BlackRock launches dividend and buyback ETF on Cboe

Nov 14th, 2017 | By | Category: Equities

BlackRock has launched the iShares US Dividend and Buyback ETF (DIVB US) on Cboe ETF Marketplace, providing access to US equities with a history of dividend payments, share buybacks or both.

BlackRock launches dividend and buyback ETF on Cboe

Martin Small, head of US iShares at BlackRock.

Martin Small, head of US iShares at BlackRock, commented: “Long-term stock market returns have been largely driven by the twin engines through which companies return cash to investors – dividend income and share repurchases. We believe all investors should seriously consider whether they are maximising total payout exposure, and evaluate DIVB as a compliment, or wholesale replacement, for the traditional high dividend or dividend growth allocation.”

DIVB tracks the Morningstar US Dividend and Buyback Index. Stocks are selected from the Morningstar US Market Index on the basis of total shareholder yield – a combination of dividend yield and net buyback yield. Net buyback yield, which controls for companies using new issues, is averaged over eight trailing quarters and only companies that have returned capital to shareholders over that period are included.

Securities are selected for the dividend and buyback index in order of decreasing total shareholder payout dollars (payout yield multiplied by market capitalisation) until 90% coverage of the US Market Index’s total shareholder yield is reached.

Constituents are weighted by total shareholder payout dollars, a system that, according to Morningstar, retains the benefits of market cap weighting and anchors the index in the shares of relatively stable mega-caps. The index is reconstituted annually and rebalanced quarterly.

The index currently has 384 members, the largest being Apple (5.0%), Microsoft (3.1%), Johnson & Johnson (2.0%) and JP Morgan Chase (1.8%). The largest sector exposures of DIVB are information technology (21.1%), financials (17.2%) and consumer discretionary (13.7%).

DIVB becomes the eighth US-listed iShares ETF focused on dividends, a range that has a combined AUM of $31 billion.

The ETF has a total expense ratio (TER) of 0.25%, which is relatively low compared to the US-listed buyback ETFs that DIVB will be competing with – the PowerShares Buyback Achievers Portfolio (PKW US), launched back in December 2006, has $1.3 billion in assets and a TER of 0.63%.

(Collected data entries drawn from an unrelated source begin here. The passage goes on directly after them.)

(* ===== verification/Prelude.v ===== *)
(** * MCP Enterprise Agent Gateway: verification library

    ** The program

    The gateway ([src/gateway]) stands between an MCP client and two tools, a
    read-only database query and a shell command.  A call received over stdio or
    HTTP is authenticated, validated against the tool's schema, recorded in a
    state store, submitted to a policy engine (OPA), held for an operator when the
    policy asks for it, executed (in the process, by a bounded pool of workers or
    by a remote worker; in a container outside the test environment), retried with
    repaired arguments when that is safe, and written to a hash-chained audit log.
    [src/eval] evaluates a gateway and gates a release on the report.

    ** How the program is modelled

    Pure code is a function of the same name.  Code that raises returns [result exc]
    (below, [Errors.v]).  A coroutine that calls collaborators is a program of
    [Effects.v]: calls whose answers come from outside, local variables, exceptions,
    [try]/[except]/[finally].  Its properties are proved of every trace, whatever the
    answers, by weakest preconditions over a monitor, and witnesses execute it
    against concrete handlers.  Code whose behaviour depends on interleaving is a
    transition function over events (the worker service, the blocking pool, appends
    to the audit log, log lines) or a pool of programs that share a state (the Redis
    store, the running gateway).

    ** Files

    Foundations.
    - [Prelude.v] (this file): results, automation, generic lemmas.
    - [Dict.v], [Pystr.v], [Json.v]: the parts of Python used throughout: ordered
      dictionaries, string methods, JSON values with [json.dumps]/[json.loads].
    - [Effects.v]: programs with effects, their traces, logic and execution; pools of
      concurrent programs.
    - [Models.v], [Errors.v]: gateway/models.py, gateway/errors.py; [Wire.v]: the
      models as pydantic declares them, with strict validation and their JSON.
    - [Encoding.v]: an instance of the serialiser hypothesis (below).
    - [Http.v], [Redis.v]: httpx exchanges and the Redis service as operations, the
      latter with the laws of its documentation as a class.

    One tool call.
    - [Registry.v]: gateway/registry.py.
    - [Policy.v]: gateway/policy/, policies/tools.rego and the input built for it.
    - [Hitl.v]: gateway/hitl/, the approval queues and the operator's command.
    - [Repair.v], [Advisor.v]: gateway/repair/, the retry loop and the advisors.
    - [AuditLog.v], [AuditConcurrency.v]: gateway/audit/; the latter is [append] with
      its lock, threads and cancellations.
    - [StateStore.v]: gateway/state/redis_store.py, both stores.
    - [Server.v], [ServerSpec.v]: [execute_tool_call] of gateway/server.py with its
      inner functions, and what every trace of it guarantees.
    - [System.v]: [create_mcp_server] and its [call_tool]; many calls on shared
      components, with operators deciding meanwhile.
    - [QueuedSystem.v]: the same with [worker_mode = "queued"], composed with the worker
      service.

    Execution.
    - [Circuit.v], [Worker.v], [WorkerSpec.v], [WorkerProps.v], [WorkerJobs.v]:
      gateway/workers/circuit.py, models.py and service.py; [WorkerSpec.v] holds the
      invariants, [WorkerProps.v] the theorems, [WorkerJobs.v] what a client of the
      service relies on ([workers_ok]).
    - [WorkerClients.v]: gateway/workers/remote.py, the job endpoint of
      workers/http_server.py and the proxy registry.
    - [DbQuery.v], [Sandbox.v], [Tools.v]: gateway/tools/, gateway/sandbox/.
    - [Blocking.v]: gateway/async_utils.py.

    The application.
    - [Config.v]: gateway/config.py.
    - [Auth.v]: gateway/auth.py and the middleware of gateway/http_server.py.
    - [Schema.v], [ControlPlane.v]: gateway/control_plane/ and the migration.
    - [Gateway.v]: what the entry points build from the settings, the MCP view of the
      tools, the health endpoints.
    - [Lifecycle.v]: what the entry points open, and the order in which they open, serve
      and close.
    - [Stdio.v]: gateway/stdio_transport.py.
    - [Telemetry.v], [Tracing.v]: gateway/tracing/otel.py and the log lines of a call;
      [execute_tool_call] with its spans, attributes and log lines.

    Evaluation.
    - [Evaluation.v], [Harness.v], [Drivers.v], [Gate.v], [Report.v], [Probes.v]:
      eval/harness.py, live.py, realistic.py, scenario_generator.py ([Harness.v] runs a
      scenario through the pipeline, [Drivers.v] holds the programs that start a
      gateway, with client.py); gate.py; report.py; sandbox_checks.py and
      sandbox_probe.py.

    ** What the theorems show

    The request pipeline ([ServerSpec.v]): a tool only runs for the recorded call,
    validated, on arguments the policy allowed or an operator approved
    ([tool_runs_authorized]); every call is answered, and its audit record handed to the
    log, which has written it unless the log itself failed ([call_always_answers],
    [audit_matches_outcome]); the recorded states follow the
    lifecycle ([lifecycle_respected]); at most three runs, more than one only for
    repeatable tools ([tool_runs_at_most_thrice]).  The collaborators enter as the
    contract of [guard].  One path escapes the repeated policy check of repaired
    arguments: a retry after the store refused the transition to "executing"
    ([repaired_arguments_skip_policy]).

    The running gateway ([System.v]): the calls are composed with their shared
    components, each answering by the contract proved of it, and interleaved with
    each other and with operators.  Every run of a tool was validated and authorized - for
    anything but a plain read, an operator had approved this very input - unless the store
    refused the transition to "executing" of its call ([concurrent_runs_authorized]); no
    call is audited twice and the audit tells the final state of the stored record
    ([concurrent_audit_faithful]); what a client is told is what the store records and
    what its tool answered ([concurrent_results_recorded]).

    The queued gateway ([QueuedSystem.v]): running a tool is submitting a signed job and
    waiting, while workers take jobs, waits end and the service stops.  The composition
    implements the calls over an abstract tool service, without queue, futures, circuit
    or stop, which gives a call only the validated output of a handler that succeeded
    under its key ([queued_gateway_refines]); every handler the workers
    start was authorized, with the same exception ([queued_handlers_authorized]), at most three for a call and
    more than one only of a repeatable tool ([queued_tool_starts_bounded]); and success
    told to a client is the success of a handler ([queued_results_from_handlers]).

    The files of the stores, the queue, the policy client and the repair loop prove
    what their component promises: the audit log verifies after any appends and
    restarts, unless a line was appended after one whose flush failed, and cannot be
    altered without a SHA-256 collision, overlapping appends keep its chain
    ([appends_keep_chain]), stored models are well typed and read back
    ([stored_models_typed]), the Redis store and the Redis queue refine the in-memory ones, concurrent optimistic
    updates are linearizable, the policy client decides only on a usable answer and the
    rules are a stated table, an approval needs an operator, the retry loop terminates
    and asks for review when a mutation that may have been interrupted is not retried for
    want of attempts, time or idempotency.

    Execution: handlers of one idempotency key never overlap, a result comes from a
    run of its key, a started mutation is accounted for, a signature covers the whole
    job, the breaker is the stated function of the history, the remote client fails
    safe and agrees with the in-process one except for shared failed results and
    unauthenticated jobs ([WorkerProps.v], [WorkerClients.v], [Circuit.v]); containers
    are isolated and their removal is started, what the shell prints comes back
    unchanged ([Sandbox.v]); a query runs once on a read-only connection with the
    authorizer and returns its first rows ([DbQuery.v], [Tools.v]); blocking functions
    keep their results apart ([Blocking.v]).

    The application: production settings build no gateway without policy server and
    sandbox, and one without authentication only in the mode "none", the default
    ([Gateway.v]); otherwise a request reaches the application authenticated ([Auth.v]); the
    control plane stays consistent and its migration creates the declared tables
    ([ControlPlane.v], [Schema.v]); the stdio transport delivers every line up to the
    first over-long one, and every message ([Stdio.v]); shutdown closes what was opened
    and stops the worker service ([Lifecycle.v]); the log lines of a call name the call ([Telemetry.v]); spans and log lines change nothing
    of what a call does ([observation_transparent]), and its spans are well nested
    ([spans_well_nested]).

    Evaluation: the gate fails closed ([Gate.v]), and accepts the harness's report
    exactly when every scenario went as expected ([Evaluation.v]); the benchmark
    document keeps its other sections ([Report.v]); the programs that start a gateway
    close it again, whatever fails ([Drivers.v]).

    Some theorems state behaviour a reader of the code may not expect; among them
    [ServerSpec.repaired_arguments_skip_policy], [AuditLog.audit_sync_failure_breaks_chain],
    [WorkerProps.duplicate_result_unchecked], [WorkerProps.retries_get_stale_outcome],
    [WorkerProps.cancelled_call_loses_mutation], [Gate.nan_latency_passes],
    [Auth.empty_subject_not_answered], [ControlPlane.long_tenant_refused],
    [ControlPlane.update_time_not_refreshed],
    [WorkerClients.http_error_is_plain_failure],
    [WorkerClients.non_ascii_token_not_answered], [Tools.sandboxed_failure_diagnosis],
    [DbQuery.duplicate_columns_merged], [DbQuery.virtual_tables_authorized],
    [Gateway.default_gateway_unauthenticated], [Hitl.decide_replaces_decision],
    [AuditConcurrency.cancelled_append_forks_chain],
    [Telemetry.log_level_has_no_effect], [Telemetry.worker_lines_unattributed],
    [Harness.refused_scenario_counted], [Stdio.long_line_ends_reader], [Probes.missing_docker_looks_blocked] and the stdio
    part of [Lifecycle.shutdown_stops_worker].

    ** Loops and fuel

    - [Repair.run_loop] has fuel [max_attempts + 1]; attempts are counted up to
      [max 1 max_attempts], so [repair_loop_correct] shows that it never runs out.
    - [json.loads] parses with twice the length of the text as fuel; a value needs at
      most that much for what is printed for it ([json_fuel_le]), which the round
      trip uses.
    - [Stdio.stdin_loop] and [Stdio.decode_fuel] consume at least a byte per turn and
      have the number of bytes as fuel.
    - The [while True] of the Redis store ends only when the other clients leave the
      record alone: its fuel is the number of iterations begun before the program is
      looked at, and the theorems hold for every fuel; if only lost races refuse the
      commands, a fuel and a deadline of one round per client are enough for every
      update to return ([StateStore.smooth]).  The polls of an approval wait are bounded by its timeout: their number
      is an argument.
    - Everything else recurses on the structure of its data.

    ** Assumptions

    Libraries are parameters with their documented behaviour as named hypotheses:
    pydantic's validators are functions and its serialisers round trip (instantiated
    in [Encoding.v]); SHA-256 and HMAC are functions whose collisions are named in the
    conclusions; Redis satisfies the class [RedisServer] (which [simple_redis] of
    [Redis.v] implements), without key expiry; PyJWT's verification, SQLite,
    docker and httpx answer anything.  Instants are integers and floats are exact
    rationals or their texts.  Text is 8-bit characters, except in [Stdio.v], where
    characters are code points.  Control-plane transactions are serial, requests of
    [Auth.v] are followed one at a time.  In [System.v] an operation of a component
    is one step; that the components themselves behave so under concurrency is
    [StateStore.redis_updates_linearizable] for the store and
    [AuditConcurrency.appends_keep_chain] for the audit log.  In [QueuedSystem.v] a step
    is a piece of the worker service that runs without a pause; the gateway's registry
    is the one [create_worker_proxy_registry] builds.  Opening and closing a span,
    setting an attribute and logging do not raise ([Tracing.v]).

    ** Not modelled

    - The OpenTelemetry SDK (a set of operations in [Tracing.v], with the exporters'
      methods left out) and structlog itself, a class with laws in [Telemetry.v].  Spans
      and log lines are left out of [Server.v], since [Tracing.v] shows that they do not
      change an outcome.
    - Framework glue: route tables, FastAPI, uvicorn and MCP session objects, argument
      parsers, Alembic's environment (alembic/env.py), opening connections and their
      [close] methods (an operation in [Lifecycle.v]).
    - gateway/config.py beyond the settings and their defaults: pydantic-settings reads
      the environment.
    - Argument parsing and printing in the evaluation scripts; processes, sessions,
      clocks and files are operations with arbitrary answers in [Drivers.v]. *)

From stdpp Require Export base option list strings gmap fin_maps.
From Stdlib Require Export ZArith Lia.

There are also a number of European-listed ETFs offering exposure to equities with a history of buybacks, including the PowerShares Global Buyback Achievers UCITS ETF (SBUY LN), the Amundi MSCI Europe Buyback UCITS ETF (AMEB GR), the iShares US Equity Buyback Achievers UCITS ETF (CEM2 GR) and the Amundi S&P 500 Buyback UCITS ETF (B500 GR). These ETFs all have higher TERs than DIVB, except B500, which has a TER of just 0.15%.